> _Work to be completed_: Each line of the records below that holds "monad" should be returned.

> _Data extract_:
+ + + + +
(** * nf-scrape: a shallow embedding of the client logic of [src/App.tsx]

    The development follows the source file top-down: JavaScript
    primitives used by the code, the data model ([interface]s), the helper
    functions, the hooks, the [SearchForm] filter and the two fetch
    handlers of [App].  Theorems come after the definitions.

    Conventions.
    - A JavaScript [number] that the code only ever uses as an integer
      (identifiers, seconds, milliseconds rounded with [Math.round],
      counters) is a [Z].  A quotient that need not be an integer is a [Q].
    - A JavaScript string is a [string] holding the UTF-8 bytes of its
      (well-formed) text; one text is part of another exactly when its
      bytes are.  Where a library function needs the Unicode tables of the
      platform (case conversion beyond Basic Latin), the tables are a
      parameter; the white-space characters of [trim] are written out.
    - [try]/[catch] is the [Result] monad below; a React state setter with
      an updater function is the updater applied to the previous state. *)

From Stdlib Require Import ZArith QArith Qround String Ascii List DecimalString Sorted.
From stdpp Require Import gmap strings list.
Import ListNotations.

Close Scope Q_scope.
Open Scope string_scope.

(** ** JavaScript primitives *)

Module JS.

(** Exceptions, by the constructor that built them.  All of them are
    [instanceof Error] and carry a message. *)
Inductive Exn :=
| Error (message : string)
| TypeError (message : string)
| SyntaxError (message : string)
| DOMException (name : string).

Definition message (e : Exn) : string :=
  match e with
  | Error m | TypeError m | SyntaxError m => m
  | DOMException n => n
  end.

Inductive Result (A : Type) :=
| Ok (a : A)
| Throw (e : Exn).
Arguments Ok {A} a.
Arguments Throw {A} e.

Definition bind {A B} (r : Result A) (k : A -> Result B) : Result B :=
  match r with
  | Ok a => k a
  | Throw e => Throw e
  end.

(** [try { body } catch { handler }] *)
Definition try_catch {A} (body : Result A) (handler : Exn -> A) : A :=
  match body with
  | Ok a => a
  | Throw e => handler e
  end.

(** [String(n)] for an integer [n]. *)
Definition toString (n : Z) : string := NilZero.string_of_int (Z.to_int n).

(** [a || b] on strings: the empty string is falsy. *)
Definition or_else (a b : string) : string :=
  match a with
  | EmptyString => b
  | _ => a
  end.

(** Truthiness of a value that is a string or [null]/[undefined]. *)
Definition truthy (s : option string) : bool :=
  match s with
  | Some (String _ _) => true
  | _ => false
  end.

(** [arr.join(sep)] *)
Definition join (sep : string) (l : list string) : string := String.concat sep l.

(** [arr.slice(0, n)] for [n >= 0]. *)
Definition slice_to {A} (n : nat) (l : list A) : list A := firstn n l.

(** [arr.slice(-n)] for [n > 0]: the last [n] elements. *)
Definition slice_last {A} (n : nat) (l : list A) : list A :=
  skipn (length l - n) l.

(** [Math.floor(a / b)] for integers [a] and [b > 0]. *)
Definition floor_div (a b : Z) : Z := (a / b)%Z.

(** [a % b]: the remainder has the sign of the dividend. *)
Definition rem (a b : Z) : Z := Z.rem a b.

(** [Math.round(x)]: the nearest integer, ties towards +infinity. *)
Definition Math_round (x : Q) : Z := Qfloor (x + (1 # 2))%Q.

(** The byte-lowercase of the Fetch standard, under which header names are
    looked up: the bytes of A-Z become those of a-z, all others stay. *)
Definition lower_ascii (c : ascii) : ascii :=
  let n := nat_of_ascii c in
  if (65 <=? n)%nat && (n <=? 90)%nat then ascii_of_nat (n + 32) else c.

Fixpoint byte_lowercase (s : string) : string :=
  match s with
  | EmptyString => EmptyString
  | String c r => String (lower_ascii c) (byte_lowercase r)
  end.

(** Whether a text is Basic Latin throughout. *)
Fixpoint is_ascii (s : string) : bool :=
  match s with
  | EmptyString => true
  | String c r => (nat_of_ascii c <? 128)%nat && is_ascii r
  end.

(** [s.toLowerCase()].  On a Basic Latin text it converts A-Z; on any other
    text it is the Unicode default case conversion, whose tables belong to
    the platform: [unicode_toLowerCase]. *)
Definition toLowerCase (unicode_toLowerCase : string -> string) (s : string) : string :=
  if is_ascii s then byte_lowercase s else unicode_toLowerCase s.

(** [s.startsWith(p)] *)
Fixpoint startsWith (p s : string) : bool :=
  match p, s with
  | EmptyString, _ => true
  | String a p', String b s' => if Ascii.eqb a b then startsWith p' s' else false
  | String _ _, EmptyString => false
  end.

(** [s.includes(p)] *)
Fixpoint includes (s p : string) : bool :=
  startsWith p s ||
  match s with
  | EmptyString => false
  | String _ s' => includes s' p
  end.

(** [arr.includes(x)] on an array of strings. *)
Definition array_includes (l : list string) (x : string) : bool :=
  existsb (String.eqb x) l.

End JS.

(** [Result] is a monad in stdpp's sense, which gives the notation
    [x ← c; k] for sequencing statements that may throw. *)
#[global] Instance Result_ret : MRet JS.Result := @JS.Ok.
#[global] Instance Result_bind : MBind JS.Result := fun A B k r => JS.bind r k.

Definition nl : string := String (ascii_of_nat 10) EmptyString.

(** ** Types *)

Module ContentAdvisoryReason.
Record t := { text : string }.
End ContentAdvisoryReason.

Module ContentAdvisory.
Record t := {
  certificationValue : string;
  boardName : string;
  reasons : option (list ContentAdvisoryReason.t)
}.
End ContentAdvisory.

Module TextEvidence.
Record t := { key : string; text : string }.
End TextEvidence.

(** The fields of [NetflixEntity] that the modelled code reads.  A field read
    through [?.] or guarded by [||] may be missing at run time and is an
    [option]. *)
Module NetflixEntity.
Record t := {
  __typename : string;
  videoId : Z;
  title : string;
  availabilityStartTime : string;
  isAvailable : bool;
  runtimeSec : Z;
  textEvidence : option (list TextEvidence.t);
  latestYear : Z;
  contentAdvisory : option ContentAdvisory.t;
  playbackBadges : option (list string)
}.
End NetflixEntity.

Module NetflixResponse.
Record Data := { unifiedEntities : option (list NetflixEntity.t) }.
Record t := { data : option Data; error : option string }.

(** [result.data?.unifiedEntities], an empty array standing for a missing
    one: the code only reads its length and its first element. *)
Definition entities (r : t) : list NetflixEntity.t :=
  match data r with
  | Some d => default [] (unifiedEntities d)
  | None => []
  end.
End NetflixResponse.

Module SearchHistoryItem.
Record t := { id : string; title : string; timestamp : Z }.
End SearchHistoryItem.

Module RecentSearch.
Record t := { id : string; time : Z }.
End RecentSearch.

Module AnalyticsData.
Record t := {
  totalSearches : Z;
  avgResponseTime : Z;
  searchTimes : list Z;
  recentSearches : list RecentSearch.t
}.
End AnalyticsData.

Module RateLimit.
(** [parseInt] yields [NaN] on a string with no leading integer: [None]. *)
Record t := { remaining : option Z; limit : option Z }.
End RateLimit.

(** ** Constants *)

Module STORAGE_KEYS.
Definition HISTORY := "nf-search-history".
Definition THEME := "nf-theme".
Definition ANALYTICS := "nf-analytics".
End STORAGE_KEYS.

Definition MAX_HISTORY : nat := 20.

Definition QUALITY_CAPABILITIES : list (string * string) :=
  [ ("VIDEO_ULTRA_HD", "Ultra 4K HD");
    ("VIDEO_HD", "HD");
    ("VIDEO_SD", "SD");
    ("VIDEO_DOLBY_VISION", "Dolby Vision");
    ("VIDEO_HDR10_PLUS", "HDR10+");
    ("VIDEO_HDR", "HDR");
    ("AUDIO_DOLBY_ATMOS", "Dolby Atmos");
    ("AUDIO_SPATIAL", "Spatial Audio");
    ("AUDIO_FIVE_DOT_ONE", "5.1 Dolby");
    ("OFFLINE_DOWNLOAD_AVAILABLE", "Downloads") ].

(** ** Helpers *)

Definition formatRuntime (seconds : Z) : string :=
  let hours := JS.floor_div seconds 3600 in
  let minutes := JS.floor_div (JS.rem seconds 3600) 60 in
  if (hours >? 0)%Z
  then JS.toString hours +:+ "h " +:+ JS.toString minutes +:+ "m"
  else JS.toString minutes +:+ "m".

Section MarkdownExport.

(** [formatDate] delegates to [Date.prototype.toLocaleDateString], whose
    output is left to the host; the export is stated for any such
    function. *)
Variable formatDate : string -> string.

Definition exportAsMarkdown (entity : NetflixEntity.t) : string :=
  let badges := default [] (NetflixEntity.playbackBadges entity) in
  let qualities :=
    JS.or_else
      (JS.join ", "
         (map snd (List.filter (fun cap => JS.array_includes badges (fst cap))
                     QUALITY_CAPABILITIES)))
      "None" in
  let advisory := NetflixEntity.contentAdvisory entity in
  "# " +:+ NetflixEntity.title entity +:+ " ("
    +:+ JS.toString (NetflixEntity.latestYear entity) +:+ ")" +:+ nl
  +:+ nl
  +:+ "## Overview" +:+ nl
  +:+ "- **Video ID:** " +:+ JS.toString (NetflixEntity.videoId entity) +:+ nl
  +:+ "- **Type:** " +:+ NetflixEntity.__typename entity +:+ nl
  +:+ "- **Runtime:** " +:+ formatRuntime (NetflixEntity.runtimeSec entity) +:+ nl
  +:+ "- **Available:** "
    +:+ (if NetflixEntity.isAvailable entity then "Yes" else "No") +:+ nl
  +:+ "- **Release Date:** "
    +:+ formatDate (NetflixEntity.availabilityStartTime entity) +:+ nl
  +:+ nl
  +:+ "## Quality" +:+ nl
  +:+ qualities +:+ nl
  +:+ nl
  +:+ "## Content Advisory" +:+ nl
  +:+ "- **Rating:** "
    +:+ JS.or_else (default "" (ContentAdvisory.certificationValue <$> advisory)) "N/A"
    +:+ nl
  +:+ "- **Board:** "
    +:+ JS.or_else (default "" (ContentAdvisory.boardName <$> advisory)) "N/A" +:+ nl
  +:+ JS.or_else
        (default ""
           (JS.join nl
              <$> (map (fun r => "- " +:+ ContentAdvisoryReason.text r)
                     <$> (advisory ≫= ContentAdvisory.reasons))))
        ""
    +:+ nl
  +:+ nl
  +:+ "## Tags" +:+ nl
  +:+ JS.or_else
        (default "" (TextEvidence.text <$> (NetflixEntity.textEvidence entity ≫= head)))
        "None"
    +:+ nl
  +:+ nl
  +:+ "---" +:+ nl
  +:+ "*Exported from Netflix Metadata Explorer*" +:+ nl.

End MarkdownExport.

(** [parseInt(s)] with no radix argument: leading white space is skipped, a
    sign is read, a [0x] prefix selects base 16, and the longest run of
    digits is converted; [None] is [NaN]. *)
Module ParseInt.

Definition is_space (c : ascii) : bool :=
  let n := nat_of_ascii c in
  ((9 <=? n)%nat && (n <=? 13)%nat) || (n =? 32)%nat.

Fixpoint trimStart (s : string) : string :=
  match s with
  | String c r => if is_space c then trimStart r else s
  | EmptyString => s
  end.

Definition digit (c : ascii) : option Z :=
  let n := Z.of_nat (nat_of_ascii c) in
  if (48 <=? n)%Z && (n <=? 57)%Z then Some (n - 48)%Z
  else if (97 <=? n)%Z && (n <=? 122)%Z then Some (n - 87)%Z
  else if (65 <=? n)%Z && (n <=? 90)%Z then Some (n - 55)%Z
  else None.

Fixpoint digits (radix : Z) (s : string) (acc : option Z) : option Z :=
  match s with
  | String c r =>
      match digit c with
      | Some d =>
          if (d <? radix)%Z
          then digits radix r (Some (default 0%Z acc * radix + d)%Z)
          else acc
      | None => acc
      end
  | EmptyString => acc
  end.

Definition unsigned (s : string) : option Z :=
  match s with
  | String "0" (String "x" r) | String "0" (String "X" r) => digits 16 r None
  | _ => digits 10 s None
  end.

Definition parseInt (s : string) : option Z :=
  match trimStart s with
  | String "-" r => Z.opp <$> unsigned r
  | String "+" r => unsigned r
  | r => unsigned r
  end.

End ParseInt.

(** ** The browser's key-value store

    [localStorage] is a string-to-string map.  Access throws when storage is
    disabled for the page, and [setItem] throws when the write would take the
    store past its quota; a throwing [setItem] stores nothing. *)

Module Storage.

Record t := { disabled : bool; quota : nat; items : gmap string string }.

Definition usage (m : gmap string string) : nat :=
  map_fold (fun k v acc => String.length k + String.length v + acc) 0 m.

Definition getItem (st : t) (key : string) : JS.Result (option string) :=
  if disabled st then JS.Throw (JS.DOMException "SecurityError")
  else JS.Ok (items st !! key).

Definition setItem (st : t) (key value : string) : JS.Result t :=
  if disabled st then JS.Throw (JS.DOMException "SecurityError")
  else
    let items' := <[key := value]> (items st) in
    if (quota st <? usage items')%nat
    then JS.Throw (JS.DOMException "QuotaExceededError")
    else JS.Ok {| disabled := disabled st; quota := quota st; items := items' |}.

End Storage.

(** [JSON.parse] and [JSON.stringify] at the type a caller instantiates the
    generic helpers with.  [JSON.parse] throws a [SyntaxError] on malformed
    text; [JSON.stringify] throws a [TypeError] on values it cannot encode. *)
Class Parse (T : Type) := JSON_parse : string -> JS.Result T.
Class Stringify (T : Type) := JSON_stringify : T -> JS.Result string.

Section StorageAdapter.

Context {T : Type}.

(** The body of the [try] block of [getFromStorage]. *)
Definition getFromStorage_try `{Parse T}
    (st : Storage.t) (key : string) (defaultValue : T) : JS.Result T :=
  item ← Storage.getItem st key;
  match item with
  | Some (String c r) => JSON_parse (String c r)
  | _ => JS.Ok defaultValue
  end.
+ + + + +
> _Exercise solution_:
    - [try]/[catch] is the [Result] monad below; a React state setter with
(** [Result] is a monad in stdpp's sense, which gives the notation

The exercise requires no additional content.